*Activity*
Every line from the one with "rewrite <-(take_drop (S i) l) in Hs." to the final line of the listing below should be repeated exactly, and only those.
# # #
(* ===== verification/_CoqProject ===== *)
-Q . S2P
Prelude.v
TimeBase.v
Frame.v
WindowCalls.v
Icon.v
Displayable.v
Visit.v
SceneList.v
SceneListWF.v
SceneListInit.v
Contexts.v
Cleanup.v
ErrorReport.v
Interface.v
EventLoop.v
Suspend.v
Screenshot.v
Mouse.v
Renderer.v
InterfaceInit.v
DisplayInit.v
Interact.v
Examples.v
TreeExamples.v
InitExamples.v
InteractExamples.v
FrameExamples.v
BootExamples.v
DeviceExamples.v
Lemma gmap_mapM_Ok_intro {K A B} `{Countable K} (f : A → result B) (m : gmap K A) :
  (∀ k a, m !! k = Some a → ∃ b, f a = Ok b) → ∃ m', gmap_mapM f m = Ok m'.
Proof.
  unfold gmap_mapM.
  apply (map_fold_weak_ind (λ r m, (∀ k a, m !! k = Some a → ∃ b, f a = Ok b) → ∃ m', r = Ok m')).
  - eauto.
  - intros i x m0 r Hi IH Hall.
    destruct IH as [m' ->].
    { intros k a Hk. apply (Hall k). rewrite lookup_insert_ne; [done|congruence]. }
    destruct (Hall i x) as [b Hb]; [by rewrite lookup_insert_eq|].
    simpl. rewrite Hb. eauto.
Qed.

Lemma foldlM_Ok_inv {A B} (P : A → Prop) (f : A → B → result A) a l a' :
  P a → (∀ x b x', b ∈ l → P x → f x b = Ok x' → P x') →
  foldlM f a l = Ok a' → P a'.
Proof.
  revert a. induction l as [|b l IH]; simpl; intros a Ha Hf Hrun; inv_ok; subst; [done|].
  apply (IH x); [eapply Hf; eauto; set_solver|intros; eapply Hf; eauto; set_solver|done].
Qed.

(** A loop that returns ran every iteration to completion. *)
Lemma foldlM_Ok_each {A B} (f : A → B → result A) a l a' :
  foldlM f a l = Ok a' → ∀ b, b ∈ l → ∃ x x', f x b = Ok x'.
Proof.
  revert a. induction l as [|b l IH]; simpl; intros a Hrun c Hc; [set_solver|].
  inv_ok. apply elem_of_cons in Hc as [->|Hc]; eauto.
Qed.

(** A loop returns when each iteration does, from every state of an
    invariant. *)
Lemma foldlM_Ok_intro {A B} (P : A → Prop) (f : A → B → result A) a l :
  P a → (∀ x b, b ∈ l → P x → ∃ x', f x b = Ok x' ∧ P x') →
  ∃ a', foldlM f a l = Ok a' ∧ P a'.
Proof.
  revert a. induction l as [|b l IH]; simpl; intros a Ha Hf; [eauto|].
  destruct (Hf a b) as (x' & -> & Hx'); [set_solver|done|]. simpl.
  apply IH; [done|]. intros; apply Hf; [set_solver|done].
Qed.

(** A dict filled by a loop of assignments [m[k] = f(k)]. *)
Lemma lookup_or_Ok {K A} `{Countable K} err (k : K) (m : gmap K A) a :
  lookup_or err k m = Ok a ↔ m !! k = Some a.
Proof. unfold lookup_or. destruct (m !! k); naive_solver. Qed.

(** [l[i]] returns the element [i] counts to, from the start or, when
    negative, from the end; it raises [IndexError] exactly out of
    [-len(l) <= i < len(l)]. *)
Lemma py_index_spec {A} (l : list A) (i : Z) :
  (∀ x, py_index l i = Ok x ↔
     (0 ≤ i ∧ l !! Z.to_nat i = Some x) ∨
     (i < 0 ∧ 0 ≤ i + Z.of_nat (length l) ∧ l !! Z.to_nat (i + Z.of_nat (length l)) = Some x)) ∧
  (∀ e, py_index l i = Err e ↔ e = IndexError ∧ ¬ (- Z.of_nat (length l) ≤ i < Z.of_nat (length l))).
Proof.
  unfold py_index, nth_or.
  destruct (decide (i < 0)); (destruct (decide (0 ≤ _)) as [Hj|Hj];
    [destruct (l !! _) eqn:Hl; [apply lookup_lt_Some in Hl|apply lookup_ge_None in Hl]|]);
    split; intros; split; intros; naive_solver lia.
Qed.

Lemma str_truthy_Some s : s ≠ "" → str_truthy (Some s) = true.
Proof. intros Hs. simpl. by rewrite bool_decide_false. Qed.

Lemma foldl_insert_lookup {K A} `{Countable K} (f : K → A) (ls : list K) (m : gmap K A) k :
  foldl (λ m i, <[i:=f i]> m) m ls !! k = if decide (k ∈ ls) then Some (f k) else m !! k.
Proof.
  revert m. induction ls as [|i ls IH]; intros m.
  - destruct (decide (k ∈ [])); set_solver.
  - simpl. rewrite IH. repeat case_decide; try set_solver.
    + assert (k = i) as -> by set_solver. by rewrite lookup_insert_eq.
    + rewrite lookup_insert_ne; set_solver.
Qed.

(** A loop whose every iteration leaves the state as it is. *)
Lemma foldlM_fixed {A B} (f : A → B → result A) a l :
  (∀ b, b ∈ l → f a b = Ok a) → foldlM f a l = Ok a.
Proof.
  induction l as [|b l IH]; simpl; intros Hf; [done|].
  rewrite Hf by set_solver. simpl. apply IH. set_solver.
Qed.

(** [mapM] and [gmap_mapM] over values that convert without raising. *)
Lemma mapM_Ok_fmap {A B} (f : A → result B) (h : A → B) l :
  (∀ a, a ∈ l → f a = Ok (h a)) → mapM f l = Ok (h <$> l).
Proof.
  induction l as [|a l IH]; intros Hf; [done|]. rewrite fmap_cons. cbn [mapM].
  rewrite Hf, IH by set_solver. done.
Qed.

Lemma gmap_mapM_Ok_fmap {K A B} `{Countable K} (f : A → result B) (h : A → B) (m : gmap K A) :
  (∀ k a, m !! k = Some a → f a = Ok (h a)) → gmap_mapM f m = Ok (h <$> m).
Proof.
  intros Hf. destruct (gmap_mapM_Ok_intro f m) as [m' Hm']; [eauto|].
  rewrite Hm'. f_equal. apply map_eq. intros k. pose proof (gmap_mapM_Ok _ _ _ Hm' k) as Hk.
  rewrite lookup_fmap. destruct (m !! k) as [a|] eqn:Ha; simpl in *; [|done].
  destruct Hk as (c & Hc & ->). rewrite (Hf k a Ha) in Hc. by injection Hc as ->.
Qed.

Lemma list_insert_at_Permutation {A} i (x : A) l : list_insert_at i x l ≡ₚ x :: l.
Proof.
  unfold list_insert_at. rewrite <-Permutation_middle. by rewrite take_drop.
Qed.

Lemma list_insert_at_length {A} i (x : A) l : length (list_insert_at i x l) = S (length l).
Proof. by rewrite list_insert_at_Permutation. Qed.

(** The element at [r] moves to [r + 1] when the insertion is at or
    before it (the shift in [add], lines 727-729). *)
Lemma list_insert_at_lookup_shift {A} i r (x y : A) l :
  (i ≤ length l)%nat → l !! r = Some y →
  list_insert_at i x l !! (if decide (i ≤ r)%nat then S r else r) = Some y.
Proof.
  unfold list_insert_at. intros Hi Hr. pose proof (lookup_lt_Some _ _ _ Hr).
  case_decide.
  - rewrite lookup_app_r; rewrite length_take; [|lia].
    replace (S r - i `min` length l)%nat with (S (r - i)) by lia. simpl.
    rewrite lookup_drop. by replace (i + (r - i))%nat with r by lia.
  - rewrite lookup_app_l; [|rewrite length_take; lia]. by rewrite lookup_take_lt by lia.
Qed.

Lemma list_insert_at_lookup_new {A} i (x : A) l :
  (i ≤ length l)%nat → list_insert_at i x l !! i = Some x.
Proof.
  unfold list_insert_at. intros Hi.
  rewrite lookup_app_r; rewrite length_take; [|lia].
  by replace (i - i `min` length l)%nat with O by lia.
Qed.

Lemma omap_sublist {A B} (f : A → option B) l1 l2 :
  l1 `sublist_of` l2 → omap f l1 `sublist_of` omap f l2.
Proof.
  induction 1 as [|x l1 l2 ? IH|x l1 l2 ? IH]; simpl; [done| |];
    destruct (f x); try constructor; done.
Qed.

#[export] Hint Resolve list_insert_at_Permutation omap_sublist : renpy.

Lemma insert_delete_Permutation {A} (l : list A) i x y :
  l !! i = Some y → <[i:=x]> l ≡ₚ x :: delete i l.
Proof.
  intros Hi. rewrite insert_take_drop by eauto using lookup_lt_Some.
  rewrite delete_take_drop. by rewrite <-Permutation_middle.
Qed.

Lemma sorted_on_lookup {A} (key : A → Z) l i j a b :
  sorted_on key l → (i ≤ j)%nat → l !! i = Some a → l !! j = Some b → key a ≤ key b.
Proof.
  intros Hs Hij Ha Hb. destruct (decide (i = j)) as [->|Hne]; [simplify_eq; lia|].
  rewrite <-(take_drop (S i) l) in Hs.
  eapply (StronglySorted_app_1_elem_of (λ a b, key a ≤ key b)); [exact Hs| |].
  - apply list_elem_of_lookup. exists i. rewrite lookup_take_lt; [done|lia].
  - apply list_elem_of_lookup. exists (j - S i)%nat. rewrite lookup_drop.
    by replace (S i + (j - S i))%nat with j by lia.
Qed.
# # #
*Answer area*
  rewrite <-(take_drop (S i) l) in Hs.
  eapply (StronglySorted_app_1_elem_of (λ a b, key a ≤ key b)); [exact Hs| |].
  - apply list_elem_of_lookup. exists i. rewrite lookup_take_lt; [done|lia].
  - apply list_elem_of_lookup. exists (j - S i)%nat. rewrite lookup_drop.
    by replace (S i + (j - S i))%nat with j by lia.
Qed.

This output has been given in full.